2. 2. The method for detecting pegvavilia enzyme activity by mass spectrometry according to claim 1, wherein the concentration of L-phenylalanine in the step S1 is 0.1-600. Mu. Mol/L.
3. 3. A method for detecting pegoverine enzyme activity by mass spectrometry according to claim 1, wherein the incubation temperature in step S1 is 25-45 ℃, preferably 37 ℃; The incubation time is 30-90min, preferably 60min; the shaking speed is 500-900rpm, preferably 700rpm.
4. 4. A method for detecting pegoverine enzyme activity by mass spectrometry according to claim 1, wherein the internal standard in the step S2 is alpha-methyl cinnamic acid, and the internal standard extract is a methanol solution containing 3.5-4.5. Mu. Mol/L alpha-methyl cinnamic acid.
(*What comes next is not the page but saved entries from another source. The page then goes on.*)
(** ** The entry of a reader with another configuration *)

Section reader.
Context {C : Type} `{AerospikeClient C} `{!ClientSpec C} `{Env}.
Context {CK : Type} (to_string : CK -> string) `{!Inj (=) (=) to_string} (writer reader : Engine).
Hypothesis Hns : namespace (cfg reader) = namespace (cfg writer).
Hypothesis Hset : set_name (cfg reader) = set_name (cfg writer).
Implicit Types (s : gmap key bins).

Lemma mk_of_shared ck : mk_of to_string reader ck = mk_of to_string writer ck.
Proof. unfold mk_of, meta_key. by rewrite Hns, Hset. Qed.

Lemma segs_of_shared ck n : segs_of to_string reader ck n = segs_of to_string writer ck n.
Proof. unfold segs_of, segment_keys, segment_key. by rewrite Hns, Hset. Qed.

Lemma payload_of_shared s ck b : payload_of to_string reader s ck b = payload_of to_string writer s ck b.
Proof.
  unfold payload_of. destruct (bins_nseg b) as [e|n]; [done|]. destruct (n =? 1); [done|]. by rewrite segs_of_shared.
Qed.

Lemma no_empty_piece_shared s ck : no_empty_piece to_string writer s ck -> no_empty_piece to_string reader s ck.
Proof.
  intros Hne k d Hk. apply Hne. unfold pieces in *. rewrite mk_of_shared in Hk.
  destruct (s !! _); [|done]. destruct (bins_nseg _); [done|]. by rewrite segs_of_shared in Hk.
Qed.

(** The record has no checksum of an earlier payload. *)
Definition no_checksum s ck : Prop := forall b, s !! mk_of to_string writer ck = Some b -> b !! "crc32" = None.

Lemma shared_crc_fits p payload bs s ck :
  meta_written writer p payload bs ->
  (enable_crc32 (cfg writer) = false -> dict_of bs !! "crc32" = None) ->
  (enable_crc32 (cfg reader) = true -> enable_crc32 (cfg writer) = true \/ no_checksum s ck) ->
  crc_fits reader (merged (s !! mk_of to_string writer ck) bs) payload = true.
Proof.
  intros Hw Hoff Hcfg. unfold crc_fits. destruct (enable_crc32 (cfg reader)); [|done].
  destruct (enable_crc32 (cfg writer)) eqn:Ew.
  - rewrite (merged_named _ _ _ _ (mw_crc _ _ _ _ Hw Ew)). apply Z.eqb_refl.
  - destruct (Hcfg eq_refl) as [|Hno]; [done|]. rewrite merged_other by auto.
    destruct (s !! mk_of to_string writer ck) as [b|] eqn:Eb; [|done]. cbn. by rewrite (Hno b).
Qed.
5. 5. The method for detecting pegoverine enzyme activity by mass spectrometry according to claim 1, wherein in the step S3, the liquid chromatography condition is that a chromatographic column adopts a C18 column, a mobile phase A is pure water, a mobile phase B is 0.1% methanolic formate, and gradient elution is adopted; Preferably, the gradient elution procedure is that the mobile phase A is reduced from 80% to 2%, the mobile phase B is increased from 20% to 98%, the mobile phase A is maintained to be 2%, the mobile phase B is maintained to be 98%, the mobile phase A is increased from 2% to 80%, the mobile phase B is reduced from 98% to 20%, the mobile phase A is maintained to be 80%, and the mobile phase B is maintained to be 20% for 2.10-2.50 min, wherein the gradient elution procedure is 0-1.20 min, the mobile phase A is maintained to be 2% and the mobile phase B is maintained to be 98% for 1.20-2.00 min.
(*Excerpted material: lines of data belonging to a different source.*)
Lemma get_good w c k : good w c ->
  let '(r, w') := run (get to_string self k None) w in
  good w' c /\ heap_grows w w' /\
  match mjoin (c !! k) with
  | Some p => exists l, r = inr (Some l) /\ handed w w' l p
  | None => r = inr None
  end.
Proof.
  intros Hg. pose proof Hg as [Hr Hs]. pose proof Hr as [Hh _ Hk].
  pose proof (good_calm _ w c (get_calm to_string self k None) Hg) as Hg'.
  pose proof (run_get_new to_string self Hbuf k w) as Hnew. rewrite <- (refines_entry to_string self N cap w c k Hr).
  destruct (entry (st w) k) as [p|] eqn:He.
  - pose proof He as He'. unfold Store.entry in He'. destruct (st w !! mk_of k) as [b|] eqn:Eb; [|done]. clear He'.
    destruct (Hs k b p Eb He) as (md & n & sp & Hmd & Hde & Hroom).
    pose proof (run_get_allocated Hbuf Hlm to_string acfg spec limits k b p sp w Hh) as Ha.
    destruct (Hroom (w_heap w)) as (a & Ea & Hle). rewrite Ea in Ha.
    destruct (run _ w) as [r w']. destruct Hnew as (_ & Hgrow & Hl & _). split_and!; [done|done|].
    destruct Ha as [-> _]; [|done|right|].
    { split_and!; [done|done|]. by exists md, n. }
    { destruct (Hk k) as [_ Hko]. unfold key_ok in Hko. rewrite Eb in Hko. destruct Hko as [_ Hko].
      unfold Store.entry in He. rewrite Eb in He. destruct (is_ready b); [|done]. by destruct Hko as (? & _ & _ & ?). }
    eexists. split; [reflexivity|]. destruct (Hl _ eq_refl) as (Hn & Hd & q & m & Eq & Hm & Hq).
    rewrite He in Eq. injection Eq as <-. split; [done|]. exists m. split_and!; [done| |done].
    unfold downs in Hd. by rewrite Hm in Hd.
  - assert (Hmiss : fst (run (get to_string self k None) w) = inr None).
    { apply run_get_miss; [done|]. destruct (st w !! mk_of k) as [b|] eqn:Eb; [|done].
      destruct (Hk k) as [_ Hko]. unfold key_ok in Hko. rewrite Eb in Hko. destruct Hko as [_ Hko].
      destruct (is_ready b); [|done]. destruct Hko as (? & ? & _). congruence. }
    destruct (run _ w) as [r w']. cbn [fst] in Hmiss. subst r. by destruct Hnew as (_ & Hgrow & _).
Qed.

Lemma get_until_miss_good keys : forall acc w c, good w c ->
  let '(r, w') := run (get_until_miss to_string self keys acc) w in
  good w' c /\ heap_grows w w' /\
  exists ls, r = inr (acc ++ ls) /\ NoDup ls /\ Forall2 (handed w w') ls (hits c keys).
Proof.
  induction keys as [|k keys IH]; intros acc w c Hg; cbn [get_until_miss hits].
  { split_and!; [done|done|]. exists []. rewrite app_nil_r. split_and!; [done|constructor|constructor]. }
  rewrite run_bind. pose proof (get_good w c k Hg) as Hone. destruct (run (get _ _ _ _) w) as [r w1].
  destruct Hone as (Hg1 & Hgrow1 & Hl). destruct (mjoin (c !! k)) as [p|].
  - destruct Hl as (l & -> & Hl). specialize (IH (acc ++ [l]) w1 c Hg1). destruct (run _ w1) as [r w'].
    destruct IH as (Hg' & Hgrow & ls & -> & Hnd & Hls). split_and!; [done|by eapply heap_grows_trans|].
    exists (l :: ls). rewrite <- app_assoc. split_and!; [done| |].
    + constructor; [|done]. intros [i Hi]%list_elem_of_lookup.
      destruct (Forall2_lookup_l _ _ _ _ _ Hls Hi) as (q & _ & Hn & _). destruct Hl as (_ & m & Hm & _). congruence.
    + constructor; [by eapply handed_later|]. eapply Forall2_impl; [exact Hls|]. intros x q. by apply handed_earlier.
  - subst r. cbn [run]. split_and!; [done|done|]. exists []. rewrite app_nil_r. split_and!; [done|constructor|constructor].
Qed.

(** *** Every call *)

Definition api_agrees (w w' : world C) (a : api_answer CK loc) (b : api_answer CK bytes) : Prop :=
  match a, b with
  | OfTask x, OfTask y => x = y
  | OfBool x, OfBool y => x = y
  | OfInt x, OfInt y => x = y
  | OfObject (inr None), OfObject (inr None) => True
  | OfObject (inr (Some l)), OfObject (inr (Some p)) => handed w w' l p
  | OfObjects (inr ls), OfObjects (inr ps) => NoDup ls /\ Forall2 (handed w w') ls ps
  | OfObjects (inl x), OfObjects (inl y) => x = y
  | _, _ => False
  end.

Definition source_ok (l : loc) : Prop := exists m, w_heap w0 !! l = Some m /\ source_fits m.

Definition work_ok (j : put_work CK) : Prop :=
  match j with PutAll _ objs | SubmitLater _ objs => Forall source_ok objs end.

Definition api_ok (c : api_call CK) : Prop :=
  match c with
  | Task (SubmitPut _ objs | AsyncSubmitPut _ objs) => Forall source_ok objs
  | AsyncContains keys _ => NoDup keys
  | _ => True
  end.

Record serves (s : Plugin CK C) (m : Catalog CK) : Prop := {
  sv_good : good (pl_world s) (ct_cache m);
  sv_tasks : pl_tasks s = ct_tasks m;
  sv_jobs : pl_jobs s = ct_jobs m;
  sv_up : pl_up s = ct_up m;
  sv_heap : heap_grows w0 (pl_world s);
  sv_work : Forall work_ok (ct_jobs m)
}.

Definition payload (l : loc) : bytes := byte_array (mem w0 l).

Definition api_simulated (c : api_call CK) (s : Plugin CK C) (m : Catalog CK) : Prop :=
  let '(a, s') := api_perform to_string self c s in
  let '(b, m') := catalog_perform payload c m in
  api_agrees (pl_world s) (pl_world s') a b /\ serves s' m'.

Lemma serves_world s m w c : serves s m -> good w c -> heap_grows (pl_world s) w -> serves (set_world w s) (with_cache c m).
Proof. intros [Hg Ht Hj Hu Hh Hw] Hg' Hgrow. split; try done. by eapply heap_grows_trans. Qed.

Lemma still_grows {A} (p : prog ev A) w : preserves same_heap p -> heap_grows w (snd (run p w)).
Proof. intros Hp l _. by rewrite (Hp w). Qed.

Lemma directly_simulated {A} (f : result A -> api_answer CK loc) (p : prog ev A) s m a c :
  serves s m -> preserves (C := C) same_heap p ->
  (let '(r, w') := run p (pl_world s) in r = inr a /\ good w' c) ->
  exists w', directly f p s = (f (inr a), set_world w' s) /\ serves (set_world w' s) (with_cache c m).
Proof.
  intros Hs Hp Hrun. unfold directly. pose proof (still_grows p (pl_world s) Hp) as Hgrow.
  destruct (run p (pl_world s)) as [r w']. destruct Hrun as [-> Hg]. exists w'. split; [done|]. by apply serves_world.
Qed.

Lemma submit_serves keys objs s m : serves s m -> Forall source_ok objs ->
  let '(a, s') := submit_put keys objs s in
  let '(b, m') := catalog_submit keys objs m in a = b /\ serves s' m' /\ pl_world s' = pl_world s.
Proof.
  intros [Hg Ht Hj Hu Hh Hw] Hobjs. unfold submit_put, catalog_submit, StoragePlugin.batched_submit_put_task.
  cbn [fst snd]. rewrite Hu. destruct (ct_up m) eqn:Em; (split_and!; [done| |done]);
    split; cbn; rewrite ?Ht, ?Hj, ?Hu; try done.
  apply Forall_app. split; [done|]. by constructor.
Qed.

Lemma dropped_serves i s m : serves s m ->
  serves (drop_job i s) (mkCatalog (ct_cache m) (ct_tasks m) (delete i (ct_jobs m)) (ct_up m)).
Proof.
  intros [Hg Ht Hj Hu Hh Hw]. split; cbn; rewrite ?Hj; try done.
  rewrite Forall_forall in Hw |- *. intros x Hx. apply Hw. by eapply elem_of_sublist, sublist_delete.
Qed.

Lemma step_simulated i s m : serves s m -> api_simulated (Task (StepJob i)) s m.
Proof.
  intros Hs. pose proof Hs as [Hg Ht Hj Hu Hh Hw]. pose proof (dropped_serves i s m Hs) as Hd.
  unfold api_simulated. cbn [api_perform catalog_perform plugin_perform catalog_task]. unfold step_job. rewrite Hj.
  destruct (ct_jobs m !! i) as [j|] eqn:Ej; [|done]. pose proof (Forall_lookup_1 _ _ _ _ Hw Ej) as Hok.
  destruct j as [[|k keys] [|o objs]|keys objs]; try done.
  - apply Forall_cons in Hok as [(x & Hx & Hfit) Hok].
    pose proof (put_good (pl_world s) (ct_cache m) k o x Hg ltac:(by rewrite Hh by (by exists x)) Hfit) as Hp.
    destruct (run (put _ _ _ _ _) _) as [r w']. destruct Hp as (-> & Hheap & Hg'). split; [done|].
    assert (Hpay : payload o = byte_array x) by (unfold payload; by rewrite (mem_lookup _ _ _ Hx)).
    split; cbn; rewrite ?Hpay, ?Ht; try done.
    + intros l Hl. rewrite Hheap. by apply Hh.
    + apply Forall_insert; [done|exact Hok].
  - pose proof (submit_serves keys objs _ _ Hd Hok) as Hsub. destruct (submit_put _ _ _), (catalog_submit _ _ _).
    by destruct Hsub as (-> & Hsub & _).
Qed.

Lemma reads_simulated s m (keys : list CK) : serves s m ->
  let '(a, s') := directly OfObjects (plugin_batched_get_non_blocking to_string self keys) s in
  api_agrees (pl_world s) (pl_world s') a (OfObjects (inr (hits (ct_cache m) keys))) /\ serves s' m.
Proof.
  intros Hs. unfold directly, plugin_batched_get_non_blocking.
  pose proof (get_until_miss_good keys [] _ _ (sv_good _ _ Hs)) as Hg. destruct (run _ _) as [r w'].
  destruct Hg as (Hg & Hgrow & ls & -> & Hnd & Hls). split; [done|].
  destruct m as [c T js u]. by apply (serves_world s (mkCatalog c T js u) w' c).
Qed.

Lemma pin_still k : preserves (C := C) same_heap (Engine.pin to_string self k).
Proof. unfold Engine.pin, exists_, pin_keys, _pin_keys_batch. shapely. Qed.

Lemma exists_still k : preserves (C := C) same_heap (exists_ to_string self k).
Proof. unfold exists_. shapely. Qed.

Lemma unpin_still k : preserves (C := C) same_heap (unpin to_string self k).
Proof. unfold unpin. shapely. Qed.

Lemma contains_still k pin : preserves (C := C) same_heap (contains to_string self k pin).
Proof. unfold contains. pose proof pin_still. pose proof exists_still. shapely. Qed.

Lemma async_contains_still ks pin : preserves (C := C) same_heap (plugin_batched_async_contains to_string self ks pin).
Proof. unfold plugin_batched_async_contains, batched_contains, pin_keys, _pin_keys_batch. shapely. Qed.

Lemma catalog_same (m : Catalog CK) : with_cache (ct_cache m) m = m.
Proof. by destruct m. Qed.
6. 6. The method for detecting pegvavilia enzyme activity by mass spectrometry according to claim 1, wherein the mass spectrometry conditions in the step S2 are electrospray ion source, negative ion mode and selective reaction monitoring mode.
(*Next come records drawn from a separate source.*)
(* ===== verification/L2Locks.v ===== *)
(** * The lock table of the L2 adapter under threads ([l2_plugin.py])

    [self._locked] is a [defaultdict(int)] that lookup and unlock jobs read and write without
    [self._lock], on the threads of [self._executor].  [L2Plugin] lets a job take effect at once;
    here each access of the table is an event and the threads take turns between them ([Threads]).  Jobs on
    different keys are serializable; lookups that share a key can lose counts but never the lock;
    unlocks that share a key can fail. *)

From S2P Require Import Prelude Errors Config Limits Crc32 Keys Runtime Policies Metrics Serde Engine.
From S2P Require Import ClientSpec Concrete Store GetFacts PutFacts KeyOps BatchPut BatchGet ParallelChunks L2Plugin Threads.

Abbreviation table := (gmap ObjectKey Z).

(** [k in d], [d[k]] (which adds a missing key), [d[k] = n], [del d[k]], and the engine's [unpin]. *)
Inductive lock_ev : Type -> Type :=
| LockedHas (k : ObjectKey) : lock_ev bool
| LockedGet (k : ObjectKey) : lock_ev Z
| LockedSet (k : ObjectKey) (n : Z) : lock_ev unit
| LockedDel (k : ObjectKey) : lock_ev (result unit)
| EngineUnpin (k : ObjectKey) : lock_ev (result bool).

Definition ev_key {X} (e : lock_ev X) : ObjectKey :=
  match e with LockedHas k | LockedGet k | LockedSet k _ | LockedDel k | EngineUnpin k => k end.

(** The loop of [_lookup_sync] over the keys that were hits. *)
Fixpoint lock_hits (keys : list ObjectKey) : prog lock_ev unit :=
  match keys with
  | [] => Ret tt
  | ok :: keys =>
      let! n := trigger (LockedGet ok) in
      trigger (LockedSet ok (n + 1)) ;;
      lock_hits keys
  end.

(** The two branches of the loop of [_unlock_sync]; the key was in the table. *)
Definition release_one (ok : ObjectKey) : prog lock_ev unit :=
  let! n := trigger (LockedGet ok) in
  if n <=? 1 then let! r := trigger (LockedDel ok) in lift r
  else let! n := trigger (LockedGet ok) in trigger (LockedSet ok (n - 1)).

(** [_unlock_sync] *)
Fixpoint unlock_keys (keys : list ObjectKey) : prog lock_ev unit :=
  match keys with
  | [] => Ret tt
  | ok :: keys =>
      let! (here : bool) := trigger (LockedHas ok) in
      if here then
        release_one ok ;;
        let! r := trigger (EngineUnpin ok) in
        lift r ;;
        unlock_keys keys
      else unlock_keys keys
  end.

(** ** The table *)

Section table.
(** What [unpin] answers for a key. *)
Context (unpin_answer : ObjectKey -> result bool).
Implicit Types (m : table) (k : ObjectKey) (keys : list ObjectKey).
7. 7. The method for detecting pegvavilia enzyme activity by mass spectrometry according to claim 1, wherein in the step S3, the liquid chromatography-tandem mass spectrometry is performed, a standard sample, a blank control sample and a sample to be detected are sequentially subjected to sample injection detection, and the peak area ratio of trans-cinnamic acid to an internal standard in each sample is recorded.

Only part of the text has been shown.